Lukashenko, 60, has run his Eastern European country with a steel grip since 1994, his suppression of political opposition earning him the unflattering nickname of "the last dictator of Europe."

Many national leaders across the world have quietly skulked away from invitations to participate in the viral Ice Bucket Challenge — but only in the authoritarian Belarus has a challenger been accused of anti-government activity for extending such an invitation.

A Belarussian teenager who challenged President Alexander Lukashenko to douse himself in cold water became a target for the country's security services, the country's branch of Radio Liberty said.

Dzmitry Daineka, a native of the town of Berezino in central Belarus, posted his challenge on YouTube in late August.

The video, still available online, shows the teenager get doused by three buckets of water instead of the usual one.

The video did not caused a stir until it was picked up by Belarussian opposition website Charter97.org — at which point Daineka ended up in hot water.

Police threatened to fine him an unspecified sum, allegedly over bad language in the video, and ordered him to delete the clip, Daineka told Radio Liberty.

"It's all really because the video made it to an opposition website," the high schooler was cited as saying last week.
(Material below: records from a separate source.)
#[global] Instance by_position_dec {A} (pos : A -> Z) :
  RelDecision (by_position pos).
Proof. intros x y. unfold by_position. apply _. Defined.

Definition selectBoards (pid : jsstring) (s : Store) : list Board.t :=
  merge_sort (by_position Board.position)
    ((fun kr => toBoard kr.1 kr.2)
       <$> filter (fun kr => br_project_id kr.2 = pid)
                  (map_to_list (boards_tbl s))).

Definition selectCards (ids : list jsstring) (s : Store) : list CardData.t :=
  merge_sort (by_position CardData.position)
    ((fun kr => toCard kr.1 kr.2)
       <$> filter (fun kr => cr_board_id kr.2 ∈ ids)
                  (map_to_list (cards_tbl s))).

(** [.update(patch).eq('id', k)]: the row whose key is [k], if any. *)
Definition updateCard (k : jsstring) (p : CardPatch) (s : Store) : Store :=
  {| boards_tbl := boards_tbl s;
     cards_tbl := alter (applyPatch p) k (cards_tbl s);
     serial := serial s |}.

Definition outcome : M Outcome :=
  fun w => match faults w with
           | [] => (Ret Done, w)
           | o :: os => (Ret o, with_faults (fun _ => os) w)
           end.

(** One awaited request: it is recorded, then the scripted outcome decides
    whether the store applies it. *)
Definition request {A} (r : Request) (apply : Store -> Reply A * Store) :
  M (Reply A) :=
  modify (emit (Sent r)) ;;
  o <- outcome ;;
  match o with
  | Done => fun w => let '(a, s) := apply (db w) in
                     (Ret a, with_db (fun _ => s) w)
  | Failed m => ret (PgError m)
  | Rejected m => throw (Error m)
  end.

(** [if (error) throw error;] *)
Definition orThrow {A} (r : Reply A) : M A :=
  match r with
  | Data d => ret d
  | PgError m => throw (Error m)
  end.

Definition update_cards (k : jsstring) (p : CardPatch) : M (Reply unit) :=
  request (UpdateCard k p) (fun s => (Data tt, updateCard k p s)).

Definition select_boards (pid : jsstring) : M (Reply (list Board.t)) :=
  request (SelectBoards pid) (fun s => (Data (selectBoards pid s), s)).

Definition select_cards (ids : list jsstring) : M (Reply (list CardData.t)) :=
  request (SelectCards ids) (fun s => (Data (selectCards ids s), s)).
(** * SimAlly game backend: the session relay of [backend/app.py]

    The relay keeps one process-wide dictionary, [active_conversations],
    and forwards create / end requests to the Tavus conversation API.
    The handlers are [async def] bodies without a single [await], so each
    of them runs to completion on the event loop: a handler is a function
    from the state before the request to a result and the state after it.

    Everything outside the repository (the provider, [uuid.uuid4],
    [datetime.now], standard output, Python's [repr], pydantic's error
    rendering and the process environment) is gathered in the record
    [Env]. *)

From stdpp Require Import base strings gmap fin_maps list pretty.
From Stdlib Require Import ZArith Ascii.

Local Open Scope string_scope.

(** ** Python values *)

(** A value taken out of a decoded JSON object.  Only [None] and [str] are
    told apart by the relay; any other value (number, bool, list, object)
    is kept by what [str()] prints for it. *)
Inductive PyVal : Type :=
| PyNone
| PyStr (s : string)
| PyOther (printed : string).

(** A value interpolated in an f-string, that is [str(v)] *)
Definition format (v : PyVal) : string :=
  match v with
  | PyNone => "None"
  | PyStr s => s
  | PyOther printed => printed
  end.

(** The [detail] dictionaries handed to [HTTPException]: the keys
    [success] and [error], and [details] on one path only. *)
Record Detail : Type := mkDetail {
  success : bool;
  error : string;
  details : option string
}.

(** The exception classes the handlers tell apart in their [except]
    clauses.  [RequestException] and [Exception] carry [str(e)]. *)
Inductive exn : Type :=
| RequestException (msg : string)
| HTTPException (status_code : Z) (detail : Detail)
| Exception (msg : string).

(** What [print] can raise when it writes to standard output: the stream
    cannot encode the text, the write fails in the operating system, or the
    stream is closed. *)
Inductive PrintError : Type :=
| UnicodeEncodeError (encoding : string) (reason : string)
| OSError (errno : Z) (strerror : string)
| ClosedFile.

(** [str(e)] of these *)
Definition str_print_error (e : PrintError) : string :=
  match e with
  | UnicodeEncodeError encoding reason =>
      "'" ++ encoding ++ "' codec can't encode " ++ reason
  | OSError errno strerror => "[Errno " ++ pretty errno ++ "] " ++ strerror
  | ClosedFile => "I/O operation on closed file."
  end.

(** ** Outbound HTTP *)

Inductive Method : Type := POST | DELETE.

Record Properties : Type := mkProperties {
  max_call_duration : Z;
  participant_left_timeout : Z;
  participant_absent_timeout : Z;
  enable_recording : bool;
  enable_closed_captions : bool;
  apply_greenscreen : bool;
  language : string;
  recording_s3_bucket_name : string;
  recording_s3_bucket_region : string;
  aws_assume_role_arn : string
}.

Record Payload : Type := mkPayload {
  replica_id : option string;
  persona_id : option string;
  callback_url : string;
  conversation_name : string;
  conversational_context : string;
  custom_greeting : string;
  properties : Properties
}.

Record Headers : Type := mkHeaders {
  x_api_key : option string;
  content_type : string
}.

Record HttpRequest : Type := mkHttpRequest {
  method : Method;
  url : string;
  json_payload : option Payload;
  headers : Headers
}.

(** What [response.json()] gives: it raises, or it returns a [dict], or it
    returns a value of another type (named by its Python type). *)
Inductive JsonBody : Type :=
| JsonRaises (e : exn)
| JsonObject (fields : gmap string PyVal)
| JsonOther (type_name : string).

Record Response : Type := mkResponse {
  status_code : Z;
  text : string;
  json : JsonBody
}.

(** Outcome of one [requests.post] / [requests.delete]. *)
Inductive Outcome : Type :=
| Responds (r : Response)
| Raises (e : exn).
"They said we've gone against the president," he said.

"But we just wanted to pass the baton," Daineka said. "It's only a game."
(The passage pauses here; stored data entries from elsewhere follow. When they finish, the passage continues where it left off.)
(** * max1730x_logger: the bit-banged I2C engine and the native SMBus backend

    A shallow embedding of [ftd2xx_iface.py] and [smbus2_iface.py].

    Python integers are [Z]; a byte stream handed to the bridge is a
    [list Z] whose conversion with [bytes(...)] is checked as Python checks
    it.  A method of the class is a function in a state-and-exception monad
    over the state of the transport behind [self.__dev]; the name mangling
    prefix [__] of the private methods is dropped. *)

From Stdlib Require Import ZArith List Bool Lia QArith.
From Stdlib Require String Ascii DecimalString.
Import ListNotations.
Open Scope Z_scope.

Set Implicit Arguments.

(** ** Python values, exceptions and the monad of a method body *)

Module Py.

(** The exceptions the modelled code can raise.  [IOError] is raised by
    the engine itself; the others come from the built-ins it calls
    ([bytes], indexing, [struct.unpack]) or from the transport. *)
Inductive exn : Type :=
| IOError
| IndexError
| ValueError
| StructError
| TransportError.

Inductive result (A : Type) : Type :=
| Ok (a : A)
| Raise (e : exn).
Arguments Raise {A} e.

(** A computation over a state [S]: a value or an exception, and the
    state left behind (an exception does not roll the state back). *)
Definition M (S A : Type) : Type := S -> result A * S.

Definition ret {S A} (a : A) : M S A := fun s => (Ok a, s).

Definition raise {S A} (e : exn) : M S A := fun s => (Raise e, s).

Definition bind {S A B} (m : M S A) (k : A -> M S B) : M S B :=
  fun s =>
    match m s with
    | (Ok a, s') => k a s'
    | (Raise e, s') => (Raise e, s')
    end.

(** A pure built-in that may raise, used inside a method. *)
Definition lift {S A} (r : result A) : M S A := fun s => (r, s).

(** [for x in xs: acc = body(x, acc)]. *)
Fixpoint for_in {S A B} (xs : list A) (body : A -> B -> M S B) (acc : B)
  : M S B :=
  match xs with
  | [] => ret acc
  | x :: xs' => bind (body x acc) (fun acc' => for_in xs' body acc')
  end.

(** [range(n)]: empty when [n <= 0]. *)
Definition range (n : Z) : list Z := map Z.of_nat (seq 0 (Z.to_nat n)).

(** [l * n] on a list: [n] copies of [l], none when [n <= 0]. *)
Definition list_mul {A} (l : list A) (n : Z) : list A :=
  concat (repeat l (Z.to_nat n)).

(** Truth value of an integer in a condition. *)
Definition truthy (x : Z) : bool := negb (x =? 0).

Definition is_byte (b : Z) : bool := (0 <=? b) && (b <? 256).

Definition is_bytes (l : list Z) : bool := forallb is_byte l.

(** [bytes(data)] on an iterable of integers: [ValueError] unless every
    element is in [range(0, 256)]. *)
Definition bytes (data : list Z) : result (list Z) :=
  if is_bytes data then Ok data else Raise ValueError.

(** [seq[0]]. *)
Definition index0 {A} (l : list A) : result A :=
  match l with
  | x :: _ => Ok x
  | [] => Raise IndexError
  end.

(** [struct.unpack('<' + 'H'*n, buf)]: the buffer must hold exactly
    [2*n] bytes; each pair is one unsigned 16-bit value, low byte
    first. *)
Fixpoint unpack_H (n : nat) (buf : list Z) : result (list Z) :=
  match n, buf with
  | O, [] => Ok []
  | S n', lo :: hi :: rest =>
      match unpack_H n' rest with
      | Ok ws => Ok ((lo + 256 * hi) :: ws)
      | Raise e => Raise e
      end
  | _, _ => Raise StructError
  end.

(** ['H'*num_words] is the empty string when [num_words <= 0]. *)
Definition unpack_le_H (num_words : Z) (buf : list Z) : result (list Z) :=
  unpack_H (Z.to_nat num_words) buf.

End Py.

Import Py.

Declare Scope py_scope.
Delimit Scope py_scope with py.
Notation "x <- m ;; k" := (bind m (fun x => k))
  (at level 61, m at next level, right associativity) : py_scope.
Notation "m ;; k" := (bind m (fun _ => k))
  (at level 61, right associativity) : py_scope.
Open Scope py_scope.

(** ** Constants of the MPSSE command set ([ftd2xx_iface.py], lines 20-36) *)

Definition CMD_SET_DATABITS_LOW : Z := 0x80.
Definition CMD_DATAOUT_NEG_EDGE : Z := 0x13.
Definition CMD_DATAIN_POS_EDGE : Z := 0x22.
Definition CMD_SEND_IMMEDIATE : Z := 0x87.
Definition CMD_CLKDIV_DISABLE : Z := 0x8B.
Definition CMD_SET_CLOCK : Z := 0x86.
Definition DATASIZE_1BIT : Z := 0x00.
Definition DATASIZE_8BITS : Z := 0x07.
Definition DATA_SEND_NACK : Z := 0x80.
Definition DATA_SEND_ACK : Z := 0x00.
Definition VAL_SCLHI_SDAHI : Z := 0x03.
Definition VAL_SCLHI_SDALO : Z := 0x01.
Definition VAL_SCLLO_SDALO : Z := 0x00.
Definition VAL_SCLLO_SDAHI : Z := 0x02.
Definition DIR_SCLOUT_SDAOUT : Z := 0x13.
Definition DIR_SCLIN_SDAIN : Z := 0x10.
Definition DIR_SCLOUT_SDAIN : Z := 0x11.

(** ** The transport behind [self.__dev] *)

(** What the engine asks of the [ftd2xx] device handle and of the clock.
    [dev_write] receives a byte string (the conversion is done by the
    caller) and returns the count written; [dev_read] returns the bytes the
    device delivers for a request of [nbytes]. *)
Class Transport (T : Type) : Type := {
  dev_setLatencyTimer : Z -> M T unit;
  dev_setBitMode : Z -> Z -> M T unit;
  dev_write : list Z -> M T Z;
  dev_read : Z -> M T (list Z);
  sleep : Q -> M T unit
}.

(** ** The engine: class [ftd2xx_i2c] *)

Module ftd2xx_i2c.

(** The byte streams the methods build in their local [cmd_data]. *)

(** [div = int((6000000 / (40000 * 2)) - 1)]: true division, then
    truncation towards zero.  The quotient is exact, so the rational
    value is the floating-point one. *)
Definition div_q : Q := ((6000000 # 1) / ((40000 # 1) * (2 # 1)) - (1 # 1))%Q.

Definition py_int (q : Q) : Z := Z.quot (Qnum q) (Z.pos (Qden q)).

Definition div : Z := py_int div_q.

Definition start_cmd_data : list Z :=
  let START_DUR_1 := 10 in
  let START_DUR_2 := 20 in
  let cmd_data :=
    list_mul [CMD_SET_DATABITS_LOW; VAL_SCLHI_SDAHI; DIR_SCLOUT_SDAOUT] START_DUR_1 in
  let cmd_data := cmd_data ++
    list_mul [CMD_SET_DATABITS_LOW; VAL_SCLHI_SDALO; DIR_SCLOUT_SDAOUT] START_DUR_2 in
  let cmd_data := cmd_data ++
    [CMD_SET_DATABITS_LOW; VAL_SCLLO_SDALO; DIR_SCLOUT_SDAOUT] in
  cmd_data.

Definition stop_cmd_data : list Z :=
  let STOP_DUR_1 := 10 in
  let STOP_DUR_2 := 10 in
  let STOP_DUR_3 := 10 in
  let cmd_data :=
    list_mul [CMD_SET_DATABITS_LOW; VAL_SCLLO_SDALO; DIR_SCLOUT_SDAOUT] STOP_DUR_1 in
  let cmd_data := cmd_data ++
    list_mul [CMD_SET_DATABITS_LOW; VAL_SCLHI_SDALO; DIR_SCLOUT_SDAOUT] STOP_DUR_2 in
  let cmd_data := cmd_data ++
    list_mul [CMD_SET_DATABITS_LOW; VAL_SCLHI_SDAHI; DIR_SCLOUT_SDAOUT] STOP_DUR_3 in
  let cmd_data := cmd_data ++
    [CMD_SET_DATABITS_LOW; VAL_SCLHI_SDAHI; DIR_SCLIN_SDAIN] in
  cmd_data.

Definition write_get_ack_cmd_data (data : Z) : list Z :=
  let cmd_data := [CMD_SET_DATABITS_LOW; VAL_SCLLO_SDAHI; DIR_SCLOUT_SDAOUT] in
  let cmd_data := cmd_data ++ [CMD_DATAOUT_NEG_EDGE; DATASIZE_8BITS; data] in
  let cmd_data := cmd_data ++ [CMD_SET_DATABITS_LOW; VAL_SCLLO_SDALO; DIR_SCLOUT_SDAIN] in
  let cmd_data := cmd_data ++ [CMD_DATAIN_POS_EDGE; DATASIZE_1BIT] in
  let cmd_data := cmd_data ++ [CMD_SEND_IMMEDIATE] in
  cmd_data.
Lukashenko, 60, has run his Eastern European country with a steel grip since 1994, his suppression of political opposition earning him the unflattering nickname of "the last dictator of Europe."

He never commented on the challenge, made as part of an international, apolitical awareness campaign for amyotrophic lateral sclerosis (ALS).

Participants of the Ice Bucket Challenge have to either douse themselves with cold water on camera within 24 hours of the challenge or donate $100 to the anti-ALS effort.

Lukashenko's Russian counterpart Vladimir Putin and U.S. President Barack Obama have also previously been invited to participate in the challenge, but stayed mum on the matter.